Payment was made on Wednesday, providing the company with more working capital and allowing it to keep operating until a government-mandated June 1 deadline, when GM must submit a new restructuring plan.
Previous proposals were rejected by the Obama Administration in March, forcing GM to instigate a series of severe cost-cutting measures as it races against time to avoid bankruptcy.
The government has pressured GM to dump a number of its less-profitable brands in exchange for more loans, prompting the company to put Saturn, Saab and Hummer up for sale, while Pontiac too may fall victim to restructuring.
While GM has picked up $US13.4 billion in loans prior to this latest announcement, rival manufacturer Chrysler LLC is reportedly to receive a further $500million through to the end of this month on top of the $US4 billion in loans it has received over the past few months.

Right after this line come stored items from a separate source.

Definition encode_basestring_ascii (s : str) : str :=
  [QUOTE] ++ flat_map escape_char s ++ [QUOTE].

(** [json.dumps] of a [dict] from [str] to [str], given as its items in
    insertion order. *)
Fixpoint dumps_items (items : list (str * str)) : str :=
  match items with
  | [] => []
  | (k, v) :: items' =>
      encode_basestring_ascii k ++ lit ": " ++ encode_basestring_ascii v
      ++ match items' with
         | [] => []
         | _ :: _ => lit ", " ++ dumps_items items'
         end
  end.

Definition json_dumps (items : list (str * str)) : str :=
  lit "{" ++ dumps_items items ++ lit "}".

(** ** Values, the environment and the keyword arguments *)

Inductive value :=
| VNone
| VStr (s : str)
| VInt (n : Z).

(** Truth value of an object, as [or] and [if] test it. *)
Definition truthy (v : value) : bool :=
  match v with
  | VNone => false
  | VStr s => negb (bool_decide (s = []))
  | VInt n => negb (n =? 0)%Z
  end.

(** [a or b] *)
Definition py_or (a b : value) : value := if truthy a then a else b.

(** [os.getenv(name)] *)
Definition getenv (environ : gmap string str) (name : string) : value :=
  match environ !! name with
  | Some v => VStr v
  | None => VNone
  end.

(** What the call of [ocr_document] does: return the markdown, raise an
    instance of [Exception], or let through an exception that is none. *)
Inductive ocr_result :=
| Returns (markdown : str)
| Raises (e : exception)
| Escapes (status : Z) (err : str).

(** ** The process: standard streams and the log of external calls *)

Record world := {
  w_stdout : str;
  w_stderr : str;
  w_calls : list (gmap string value)
}.

Definition initial_world : world :=
  {| w_stdout := []; w_stderr := []; w_calls := [] |}.

(** Computations that may raise and that write to the world. *)
Definition M (A : Type) : Type := world -> (raised + A) * world.

Definition ret {A} (a : A) : M A := fun w => (inr a, w).
Definition raise {A} (e : exception) : M A := fun w => (inl (Error e), w).
Definition bind {A B} (m : M A) (k : A -> M B) : M B :=
  fun w => match m w with
           | (inr a, w') => k a w'
           | (inl e, w') => (inl e, w')
           end.

Notation "'do' x <- m ; k" := (bind m (fun x => k))
  (at level 10, x name, m at level 100, k at level 200).

(** [print(s)] and [print(s, file=sys.stderr)] *)
Definition print_stdout (s : str) : M unit :=
  fun w => (inr tt, {| w_stdout := w_stdout w ++ s ++ [LF];
                       w_stderr := w_stderr w; w_calls := w_calls w |}).
Definition print_stderr (s : str) : M unit :=
  fun w => (inr tt, {| w_stdout := w_stdout w;
                       w_stderr := w_stderr w ++ s ++ [LF]; w_calls := w_calls w |}).

(** [l[i]] on a list *)
Definition getitem (l : list str) (i : nat) : M str :=
  match l !! i with
  | Some x => ret x
  | None => raise (IndexError (lit "list index out of range"))
  end.

Definition lift {A} (r : exception + A) : M A :=
  match r with
  | inr a => ret a
  | inl e => raise e
  end.

Section Runner.
Variable py : Interpreter.
Variable argv : list str.
Variable environ : gmap string str.
Variable ocr_document : gmap string value -> ocr_result.

(** The external call, logged. *)
Definition call_ocr (kwargs : gmap string value) : M str :=
  fun w =>
    let w' := {| w_stdout := w_stdout w; w_stderr := w_stderr w;
                 w_calls := w_calls w ++ [kwargs] |} in
    match ocr_document kwargs with
    | Returns markdown => (inr markdown, w')
    | Raises e => (inl (Error e), w')
    | Escapes status err => (inl (Escape status err), w')
    end.

Definition usage : str := lit "Usage: typhoon_ocr_runner.py <file_path> [page_num]".
Definition default_base_url : str := lit "https://api.opentyphoon.ai/v1".

(** [page_num = None; if len(sys.argv) >= 3 and sys.argv[2]: page_num = int(sys.argv[2])] *)
Definition resolve_page_num : M value :=
  if decide (3 <= length argv)%nat then
    do a2 <- getitem argv 2;
    if truthy (VStr a2) then
      do n <- lift (py_int py a2);
      ret (VInt n)
    else ret VNone
  else ret VNone.

Definition resolve_base_url : value :=
  py_or (getenv environ "OCR_BASE_URL")
    (py_or (getenv environ "OCR_ENDPOINT") (VStr default_base_url)).

Definition resolve_api_key : value :=
  py_or (getenv environ "OCR_API_KEY")
    (py_or (getenv environ "TYPHOON_OCR_API_KEY") (getenv environ "OPENAI_API_KEY")).

Definition build_kwargs (file_path : str) (base_url api_key page_num : value)
  : gmap string value :=
  let kwargs : gmap string value :=
    <["base_url" := base_url]> (<["pdf_or_image_path" := VStr file_path]> ∅) in
  let kwargs := if truthy api_key then <["api_key" := api_key]> kwargs else kwargs in
  match page_num with
  | VNone => kwargs
  | _ => <["page_num" := page_num]> kwargs
  end.

Definition main : M unit :=
  if decide (length argv < 2)%nat then raise (ValueError usage)
  else
    do file_path <- getitem argv 1;
    do page_num <- resolve_page_num;
    let base_url := resolve_base_url in
    let api_key := resolve_api_key in
    let kwargs := build_kwargs file_path base_url api_key page_num in
    do markdown <- call_ocr kwargs;
    print_stdout (json_dumps [(lit "markdown", markdown)]).

(** The [if __name__ == "__main__"] block: the exit status and the final
    world.  [sys.exit(1)] ends the process with status 1; falling off the
    end of the script ends it with status 0; what [except Exception] does
    not catch ends it as the interpreter decides. *)
Definition script (w : world) : Z * world :=
  match main w with
  | (inr _, w') => (0%Z, w')
  | (inl (Error exc), w') => (1%Z, snd (print_stderr (exc_str exc) w'))
  | (inl (Escape status err), w') =>
      (status, {| w_stdout := w_stdout w'; w_stderr := w_stderr w' ++ err;
                  w_calls := w_calls w' |})
  end.
End Runner.

(** What an observer of one invocation sees. *)
Record outcome := {
  exit_status : Z;
  stdout : str;
  stderr : str;
  ocr_calls : list (gmap string value)
}.

Definition run (py : Interpreter) (argv : list str) (environ : gmap string str)
    (ocr_document : gmap string value -> ocr_result) : outcome :=
  let (status, w) := script py argv environ ocr_document initial_world in
  {| exit_status := status; stdout := w_stdout w; stderr := w_stderr w;
     ocr_calls := w_calls w |}.

(** ** How one invocation unfolds *)

(** The outcome of a run that ends in the [except] clause. *)
Definition failed (e : exception) (calls : list (gmap string value)) : outcome :=
  {| exit_status := 1; stdout := []; stderr := exc_str e ++ [LF]; ocr_calls := calls |}.

(** The outcome of a run that reaches the external call with [kwargs]. *)
Definition called (ocr_document : gmap string value -> ocr_result)
    (kwargs : gmap string value) : outcome :=
  match ocr_document kwargs with
  | Returns markdown =>
      {| exit_status := 0;
         stdout := json_dumps [(lit "markdown", markdown)] ++ [LF];
         stderr := []; ocr_calls := [kwargs] |}
  | Raises e => failed e [kwargs]
  | Escapes status err =>
      {| exit_status := status; stdout := []; stderr := err; ocr_calls := [kwargs] |}
  end.

(** The page number as a function of the arguments. *)
Definition page_num_of (py : Interpreter) (argv : list str) : exception + value :=
  match argv !! 2%nat with
  | Some (ch :: a2) =>
      match py_int py (ch :: a2) with
      | inr n => inr (VInt n)
      | inl e => inl e
      end
  | _ => inr VNone
  end.

(** ** Environment precedence, as the specification words it *)

(** The first candidate that is set and not empty. *)
Fixpoint first_nonempty (candidates : list (option str)) : option str :=
  match candidates with
  | [] => None
  | Some (ch :: v) :: _ => Some (ch :: v)
  | _ :: rest => first_nonempty rest
  end.

(** ** Decimal integer strings, as the specification words them *)

(** The digits of a string after its optional sign. *)
Definition decimal_magnitude (s : str) : str :=
  if starts_with PLUS s || starts_with MINUS s then tail s else s.

(** An optional sign followed by one or more of the digits 0 to 9. *)
Definition is_decimal (s : str) : bool :=
  negb (bool_decide (decimal_magnitude s = [])) && forallb is_digit (decimal_magnitude s).

(** The number a string of digits denotes. *)
Definition digits_value (d : str) : Z :=
  fold_left (fun acc ch => (10 * acc + Z.of_N (ch - 48))%Z) d 0%Z.

(** The integer a decimal integer string denotes. *)
Definition decimal_value (s : str) : Z :=
  if starts_with MINUS s then (- digits_value (decimal_magnitude s))%Z
  else digits_value (decimal_magnitude s).

(** The number of digits is within the interpreter's conversion limit, or
    the limit is switched off. *)
Definition within_str_digits_limit (py : Interpreter) (s : str) : Prop :=
  max_str_digits py = 0 \/ N.of_nat (length (decimal_magnitude s)) <= max_str_digits py.

(** ** Reading the output back

    A reader of JSON texts (RFC 8259) that consist of one object with one
    string member, as a consumer of the runner's standard output would
    parse them. *)

Definition hexval (c : N) : option N :=
  if is_digit c then Some (c - 48)
  else if (97 <=? c) && (c <=? 102) then Some (c - 87)
  else if (65 <=? c) && (c <=? 70) then Some (c - 55)
  else None.

Definition read_hex4 (s : str) : option (N * str) :=
  match s with
  | a :: b :: c :: d :: rest =>
      a ← hexval a; b ← hexval b; c ← hexval c; d ← hexval d;
      Some (4096 * a + 256 * b + 16 * c + d, rest)
  | _ => None
  end.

Meanwhile, Chrysler?s lenders have reportedly responded to the Treasury?s offer of $US1.5 billion and a five percent holding in the company in exchange for $US7 billion in debt, a move that should alleviate some of its financial burden.
However, bankruptcy still remains a real possibility for Chrysler unless it can provide a solid restructuring proposal by May 1, and complete its merger with Italian car maker FIAT. Time is quickly running out.